The youngest of three children, Anjez. Gonxha Bojaxhiu felt called to be a missionary from age twelve on. She discerned that she was to go to India, so she left for Ireland at age eighteen to become a Sister of Loreto. (The convent near Dublin was where missionary sisters learned English, the community’s preferred language for those bound for India.) She chose her name in religious life for Thérèse of Lisieux; since another sister already had the name, she used the Spanish spelling. After just two months, Teresa left Ireland for India, arriving on January 6, 1929. In 1931, she was assigned to teach geography and catechism at the sisters’ school.
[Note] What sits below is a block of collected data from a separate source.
(** C9, as the code has it.  Endpoint normalization is applied when the
    fingerprint is generated and when the title is rendered: the endpoint
    part of the title is the method followed by the normalized endpoint.
    The body shows the endpoint as the entry has it.  In both, nothing else
    depends on the endpoint. *)
Theorem rendering_endpoint (lib : GoLib) (entry : Loki.LogEntry)
        (bugID : string) :
  exists (before after : list string) (above below : string),
    forall action : string,
      Processor.generateTitle (Design.withAction entry action)
      = Design.titleOf
          (before ++ Design.endpointPart (Loki.Method entry) action
                  ++ after)%list
      /\ Processor.generateBody (Design.withAction entry action) bugID
         = above
             ++ Processor.when_set action
                  ("- **Endpoint:** " ++ action ++ Go.nl)
             ++ below.
Proof.
  exists (if (500 <=? Loki.Status entry)%Z
          then ["[" ++ Go.itoa (Loki.Status entry) ++ "]"]
          else if negb (String.eqb (Loki.Level entry) "")
               then ["[" ++ strings_ToUpper (Loki.Level entry) ++ "]"]
               else []).
  exists (if negb (String.eqb (Loki.Message entry) "")
             && (Go.len (Loki.Message entry) <? 80)%Z
          then [Loki.Message entry] else []).
  exists ("## Error Details" ++ Go.nl ++ Go.nl
          ++ Processor.when_set (Loki.Message entry)
               ("**Message:** " ++ Loki.Message entry ++ Go.nl ++ Go.nl)
          ++ Processor.when_set (Loki.Function (Loki.Source entry))
               ("**Source:** `" ++ Loki.Function (Loki.Source entry) ++ "`"
                  ++ Go.nl)
          ++ Processor.when_set (Loki.File (Loki.Source entry))
               ("**File:** `" ++ Loki.File (Loki.Source entry) ++ ":"
                  ++ Go.itoa (Loki.Line (Loki.Source entry)) ++ "`" ++ Go.nl)
          ++ Go.nl ++ "## Request Info" ++ Go.nl ++ Go.nl
          ++ Processor.when_set (Loki.Method entry)
               ("- **Method:** " ++ Loki.Method entry ++ Go.nl)).
  eexists. intros action. split.
  - unfold Processor.generateTitle, Go.append, Design.endpointPart.
    cbn [Design.withAction Loki.Status Loki.Level Loki.Method Loki.Action
         Loki.Message].
    destruct (500 <=? Loki.Status entry)%Z;
      destruct (negb (String.eqb (Loki.Level entry) ""));
      destruct (negb (String.eqb (Loki.Method entry) "")
                && negb (String.eqb action ""));
      destruct (negb (String.eqb (Loki.Message entry) "")
                && (Go.len (Loki.Message entry) <? 80)%Z);
      reflexivity.
  - unfold Processor.generateBody.
    cbn [Design.withAction Loki.Status Loki.Level Loki.Method Loki.Action
         Loki.Message Loki.Source Loki.RequestID Loki.TraceID Loki.UserID
         Loki.Parsed].
    rewrite !append_assoc. reflexivity.
Qed.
Teresa seemed to be a natural teacher and administrator. Before her mid-thirties, she was principal of the school and overseeing a community of Indian women religious affiliated with the sisters. Then, two weeks after her thirty-sixth birthday, she was on a 400-mile train trip after a retreat when she received her “call within a call.” The Lord wanted her to leave the convent to live among the poorest of the poor.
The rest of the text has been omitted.